During his employment, Sanchez spoke with members of his work group, including other laborers Vincente, Jerson, and Carlos, and Billy, a plumber/electrician, about Defendants’ wage and hour practices. (Dkt. No. 50-2 at 2 ¶¶ 5–6). Sanchez observed other laborers work similar schedules, including long hours without overtime, and receive similar fixed weekly salaries. (Id. at 2–3 ¶¶ 7–8). He “regularly complained” about his wages to Vincente, Carlos, and Jerson, who also “complained that they also did not get paid for their overtime hours[]” and received
their wages late. (Id. at 3–4 ¶¶ 10, 13).
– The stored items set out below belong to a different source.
(** One JSON value. [fuel] bounds the nesting depth and the number of
    elements of an array or object; the length of the input bounds both. *)
Fixpoint parse_value (fuel : nat) (s : jsstring)
  : option (json * jsstring) :=
  match fuel with
  | O => None
  | S fuel' =>
      match skip_ws s with
      | [] => None
      | c :: r =>
          if (c =? 110)%N then expect "null" JNull (c :: r)
          else if (c =? 116)%N then expect "true" (JBool true) (c :: r)
          else if (c =? 102)%N then expect "false" (JBool false) (c :: r)
          else if (c =? 34)%N then
            match parse_string_body r with
            | Some (str, r') => Some (JStr str, r')
            | None => None
            end
          else if (c =? 91)%N then
            match skip_ws r with
            | 93%N :: r' => Some (JArr [], r')
            | r' =>
                match parse_elements fuel' (parse_value fuel') r' with
                | Some (items, r'') => Some (JArr items, r'')
                | None => None
                end
            end
          else if (c =? 123)%N then
            match skip_ws r with
            | 125%N :: r' => Some (JObj [], r')
            | r' =>
                match parse_members fuel' (parse_value fuel') r' with
                | Some (raw, r'') => Some (JObj (build_object raw), r'')
                | None => None
                end
            end
          else
            match parse_number (c :: r) with
            | Some (q, r') => Some (JNum q, r')
            | None => None
            end
      end
  end.

(** [JSON.parse(text)]: one value and nothing but white space after it;
    [None] is the SyntaxError. *)
Definition parse (text : jsstring) : option json :=
  match parse_value (S (List.length text)) text with
  | Some (v, r) =>
      match skip_ws r with
      | [] => Some v
      | _ :: _ => None
      end
  | None => None
  end.

End JSON.

(** ** Countdown records and their JSON form *)

Record Countdown := mkCountdown {
  name : jsstring;
  targetDate : Z;
  channelId : jsstring;
  messageId : jsstring;
  createdBy : jsstring;
  createdAt : Z
}.

(** The object literal pushed by the create command, as a JSON value. *)
Definition to_json (cd : Countdown) : json :=
  JObj [ (lit "name", JStr (name cd));
         (lit "targetDate", JNum (inject_Z (targetDate cd)));
         (lit "channelId", JStr (channelId cd));
         (lit "messageId", JStr (messageId cd));
         (lit "createdBy", JStr (createdBy cd));
         (lit "createdAt", JNum (inject_Z (createdAt cd))) ].

(** The array [countdowns] as a JSON value. *)
Definition encode_store (cds : list Countdown) : json :=
  JArr (map to_json cds).

Fixpoint member (k : jsstring) (members : list (jsstring * json))
  : option json :=
  match members with
  | [] => None
  | (k', v) :: r => if jseqb k k' then Some v else member k r
  end.

Definition as_string (v : option json) : option jsstring :=
  match v with Some (JStr s) => Some s | _ => None end.

Definition as_integer (v : option json) : option Z :=
  match v with
  | Some (JNum q) => if Zpos (Qden q) =? 1 then Some (Qnum q) else None
  | _ => None
  end.

(** Reading a JSON value back field by field: it is a countdown record
    when it has exactly the six fields, in the order of the literal. *)
Definition of_json (v : json) : option Countdown :=
  match v with
  | JObj members =>
      match map fst members with
      | [k1; k2; k3; k4; k5; k6] =>
          if jseqb k1 (lit "name") && jseqb k2 (lit "targetDate")
             && jseqb k3 (lit "channelId") && jseqb k4 (lit "messageId")
             && jseqb k5 (lit "createdBy") && jseqb k6 (lit "createdAt")
          then
            match as_string (member (lit "name") members),
                  as_integer (member (lit "targetDate") members),
                  as_string (member (lit "channelId") members),
                  as_string (member (lit "messageId") members),
                  as_string (member (lit "createdBy") members),
                  as_integer (member (lit "createdAt") members) with
            | Some n, Some t, Some c, Some m, Some u, Some a =>
                Some (mkCountdown n t c m u a)
            | _, _, _, _, _, _ => None
            end
          else None
      | _ => None
      end
  | _ => None
  end.

Fixpoint of_json_list (l : list json) : option (list Countdown) :=
  match l with
  | [] => Some []
  | v :: r =>
      match of_json v, of_json_list r with
      | Some cd, Some cds => Some (cd :: cds)
      | _, _ => None
      end
  end.

Definition decode_store (v : json) : option (list Countdown) :=
  match v with
  | JArr items => of_json_list items
  | _ => None
  end.

(** ** The world around the bot *)

(** A completion: a value, or an exception with its message. *)
Inductive result (A : Type) :=
| Ok (a : A)
| Throw (message : jsstring).
Arguments Ok {A} a.
Arguments Throw {A} message.

(** [countdowns.json]: absent, present but unreadable (the read throws
    with [message]), or present with [data] as its text. *)
Inductive FileState :=
| Missing
| Unreadable (message : jsstring)
| Content (data : jsstring).

(** What an [EmbedBuilder] holds. *)
Record Embed := mkEmbed {
  color : jsstring;
  title : jsstring;
  description : jsstring;
  footer : jsstring;
  timestamp : option Z;
  fields : list (jsstring * jsstring)
}.

(** What the bot does to the outside, in order. A request carries the
    answer it got. *)
Inductive Event :=
| ConsoleLog (text : jsstring)
| ConsoleError (label message : jsstring)
| Reply (text : jsstring)
| React (emoji : jsstring) (ok : bool)
| Send (channel : jsstring) (e : Embed) (answer : result jsstring)
| Edit (channel message : jsstring) (e : Embed) (ok : bool)
| WriteFile (data : jsstring) (ok : bool)
| SetActivity (text : jsstring).

(** The answers of the outside. The first argument of an answer is the
    position of the call in the run ([step]), so that the clock moves and
    a message that could be edited once may be gone the next time. *)
Record Env := mkEnv {
  clock : nat -> Z;                               (* Date.now() *)
  utc_of_local : Z -> Z;                          (* host time zone *)
  toLocaleString : Z -> jsstring;                 (* Date text *)
  embed_ok : Embed -> bool;                       (* builder validation *)
  fetch_channel : nat -> jsstring -> result unit;
  fetch_message : nat -> jsstring -> jsstring -> result unit;
  edit_message : nat -> jsstring -> jsstring -> Embed -> result unit;
  send_message : nat -> jsstring -> Embed -> result jsstring;
  react_message : nat -> jsstring -> result unit;
  write_file : nat -> jsstring -> result unit;
  failed_write : nat -> FileState -> jsstring -> FileState
    (* what a write that throws leaves of the file *)
}.

(** The state of the process: the array [countdowns], the file, the
    presence text, and the number of calls made to the outside. *)
Record State := mkState {
  step : nat;
  countdowns : list Countdown;
  file : FileState;
  activity : option jsstring
}.

(** Computations of the bot: they read the environment, change the state,
    complete or throw, and leave a trace of events. *)
Definition M (A : Type) : Type :=
  Env -> State -> result A * State * list Event.

Definition ret {A} (a : A) : M A := fun _ s => (Ok a, s, []).

Definition throw {A} (message : jsstring) : M A :=
  fun _ s => (Throw message, s, []).

Definition bind {A B} (m : M A) (k : A -> M B) : M B :=
  fun env s =>
    match m env s with
    | (Ok a, s', ev) =>
        let '(r, s'', ev') := k a env s' in (r, s'', ev ++ ev')
    | (Throw message, s', ev) => (Throw message, s', ev)
    end.

(** [try { m } catch (err) { handler(err.message) }]. *)
Definition try_catch {A} (m : M A) (handler : jsstring -> M A) : M A :=
  fun env s =>
    match m env s with
    | (Ok a, s', ev) => (Ok a, s', ev)
    | (Throw message, s', ev) =>
        let '(r, s'', ev') := handler message env s' in (r, s'', ev ++ ev')
    end.

Declare Scope bot_scope.
Delimit Scope bot_scope with bot.
Notation "x <- m ;; k" := (bind m (fun x => k))
  (at level 61, m at next level, right associativity) : bot_scope.
Notation "m ;; k" := (bind m (fun _ => k))
  (at level 61, right associativity) : bot_scope.
Local Open Scope bot_scope.

Definition emit (e : Event) : M unit := fun _ s => (Ok tt, s, [e]).

Definition get_countdowns : M (list Countdown) :=
  fun _ s => (Ok (countdowns s), s, []).

Definition set_countdowns (cds : list Countdown) : M unit :=
  fun _ s => (Ok tt, mkState (step s) cds (file s) (activity s), []).

(** A call to the outside: [ask] picks the answer for the current step,
    and the step advances. *)
Definition call {A} (ask : Env -> nat -> A) : M A :=
  fun env s =>
    (Ok (ask env (step s)),
     mkState (S (step s)) (countdowns s) (file s) (activity s), []).

Definition lift {A} (r : result A) : M A :=
  fun _ s => (r, s, []).

Definition Date_now : M Z := call clock.

Definition console_log (text : jsstring) : M unit := emit (ConsoleLog text).
Definition console_error (label message : jsstring) : M unit :=
  emit (ConsoleError label message).

(** ** Persistence *)

Definition file_exists (f : FileState) : bool :=
  match f with Missing => false | _ => true end.

(** [fs.readFileSync(COUNTDOWNS_FILE, 'utf8')]. *)
Definition readFileSync (f : FileState) : result jsstring :=
  match f with
  | Content data => Ok data
  | Unreadable message => Throw message
  | Missing => Throw (lit "ENOENT: no such file or directory")
  end.

(** [JSON.parse(data)]. *)
Definition JSON_parse (data : jsstring) : result json :=
  match JSON.parse data with
  | Some v => Ok v
  | None => Throw (lit "SyntaxError")
  end.

(** The text of [countdowns.length] in the template literal of the log
    line. Reading a property of [null] throws. An array and a string have
    a length; [undefined] is printed for the other values (an object with
    a member of that very name prints the member, which is not modelled). *)
Definition length_text (v : json) : result jsstring :=
  match v with
  | JNull => Throw (lit "TypeError: Cannot read properties of null")
  | JArr items => Ok (string_of_Z (Z.of_nat (List.length items)))
  | JStr s => Ok (string_of_Z (Z.of_nat (List.length s)))
  | _ => Ok (lit "undefined")
  end.

(** The try block of [loadCountdowns]: the value of [countdowns] when the
    block ends, how the block completes, and what it logs. *)
Definition load_try (f : FileState) (countdowns : json)
  : json * result unit * list Event :=
  if file_exists f then
    match readFileSync f with
    | Throw message => (countdowns, Throw message, [])
    | Ok data =>
        match JSON_parse data with
        | Throw message => (countdowns, Throw message, [])
        | Ok v =>
            (* countdowns = JSON.parse(data) has been assigned *)
            match length_text v with
            | Throw message => (v, Throw message, [])
            | Ok n =>
                (v, Ok tt,
                 [ConsoleLog (lit "Loaded " ++ n
                              ++ lit " countdown(s) from file.")])
            end
        end
    end
  else (countdowns, Ok tt, []).

(** [loadCountdowns()]: [countdowns] is the value of the variable before
    the call, the empty array in a process that has just started; the
    result is its value after the call, with the log. *)
Definition loadCountdowns (f : FileState) (countdowns : json)
  : json * list Event :=
  match load_try f countdowns with
  | (v, Ok _, ev) => (v, ev)
  | (_, Throw message, ev) =>
      (JArr [], ev ++ [ConsoleError (lit "Error loading countdowns:") message])
  end.

(** [fs.writeFileSync(COUNTDOWNS_FILE, data)]: the file holds [data] when
    the write goes through. The file is opened with the flag [w], which
    truncates it before anything is written: a write that throws leaves
    the file as it was when the opening fails, and empty or cut short when
    the failure comes later. What it leaves is the answer [failed_write]
    of the environment, from the file as it was and the text. *)
Definition writeFileSync (data : jsstring) : M unit :=
  fun env s =>
    match write_file env (step s) data with
    | Ok _ =>
        (Ok tt, mkState (S (step s)) (countdowns s) (Content data)
                  (activity s),
         [WriteFile data true])
    | Throw message =>
        (Throw message,
         mkState (S (step s)) (countdowns s)
           (failed_write env (step s) (file s) data) (activity s),
         [WriteFile data false])
    end.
They did not receive wage notices or wage statements and received “similar threats of termination when approaching Defendants with complaints.” (Id. at 4–5 ¶¶ 14–16). B. Procedural Background On January 22, 2025, Sanchez filed the Complaint. (Dkt. No. 1). After Defendants failed to timely respond to the Complaint, on May 22, 2025, the Clerk of the Court entered a certificate
of default, and on June 9, 2025, Sanchez filed a motion for default judgment (the “Default Motion”). (Dkt. Nos. 18–19; 21–25). The Honorable Dale E. Ho ordered Defendants to show cause at a hearing on June 24, 2025 why default judgment should not be entered (the “Hearing”)). (Dkt. No. 26). After Defendants, through counsel, appeared at the Hearing and the parties proposed means to advance the litigation, Judge Ho terminated the Default Motion and
extended Defendants’ deadline to respond to the Complaint. (Dkt. Nos. 28–29; 31–32; Dkt. entry dated June 24, 2025). On July 22, 2025, Defendants filed their Answer. (Dkt. No. 34). On September 3, 2025, the Court held an initial case management conference and entered a case management plan, which set a fact discovery deadline of June 3, 2026. (Dkt. No. 40; Dkt. entry dated Sept. 3, 2025). Since then, the Court has held four conferences
with the parties to address various discovery disputes. (Dkt. Nos. 37; 43–44; 51; 53; 57–58; 65; 72; 77). On November 17, 2025, Sanchez filed the Motion, (Dkt. Nos. 48–50), which seeks certification of a collective action consisting of “all current and former non-exempt employees, including laborers, scaffolders, demolition workers, plumbers, electricians, and construction workers, among others, employed by Defendants on or after the date that is six years before the
filing of the Complaint[]” (the “Proposed Collective”). (Dkt. No. 48-1 at 2). During briefing on the Motion, the Court granted Sanchez’s motion to compel Defendants to produce payroll records concerning bricklayers employed within six years of the Complaint, emails concerning Sanchez and other bricklayers, and employment and wage policy documents. (Dkt. Nos. 47; 56). On December 23, 2025, Defendants filed their opposition to the Motion. (Dkt. Nos. 60–60-4 (the “Opposition”)). On January 12, 2026, Sanchez filed his reply, which incorporated additional
documents that Defendants had recently produced. (Dkt. Nos. 68–69-5 (the “Reply”)). Because Sanchez submitted additional documents with its Reply, the Court granted Defendants’ request to file a sur-reply limited to the new evidence or arguments in the Reply, (Dkt. Nos. 57; 67), which they filed on January 26, 2026. (Dkt. No. 73). On February 2, 2026, the Court held a conference to discuss the Motion. (Dkt. Nos. 65;
72). During the conference, Defendants represented that they had produced payroll records for bricklayers that they did not submit in connection with their Opposition. (Dkt. No. 77 at 13:8– 26:16 (the “Bricklayer Documents”)). Deeming these records pertinent to the Motion, the Court ordered Defendants to file the Bricklayer Documents and permitted Sanchez to file a brief response. (Dkt. No. 74 at 1 ¶ 2; 77 at 26:4–16). Defendants having now filed the Bricklayer
Documents and Sanchez having filed his response, the Court deems briefing on the Motion complete. (Dkt. Nos. 75; 75-1; 76). III.DISCUSSION A. Legal Standard Section 216(b) of the FLSA provides, in pertinent part:
An action to recover . . . liability . . . may be maintained against any employer . . . by any one or more employees for and in behalf of himself or themselves and other employees similarly situated. No employee shall be a party plaintiff to any such action unless he gives his consent in writing to become such a party and such consent is filed in the court in which such action is brought.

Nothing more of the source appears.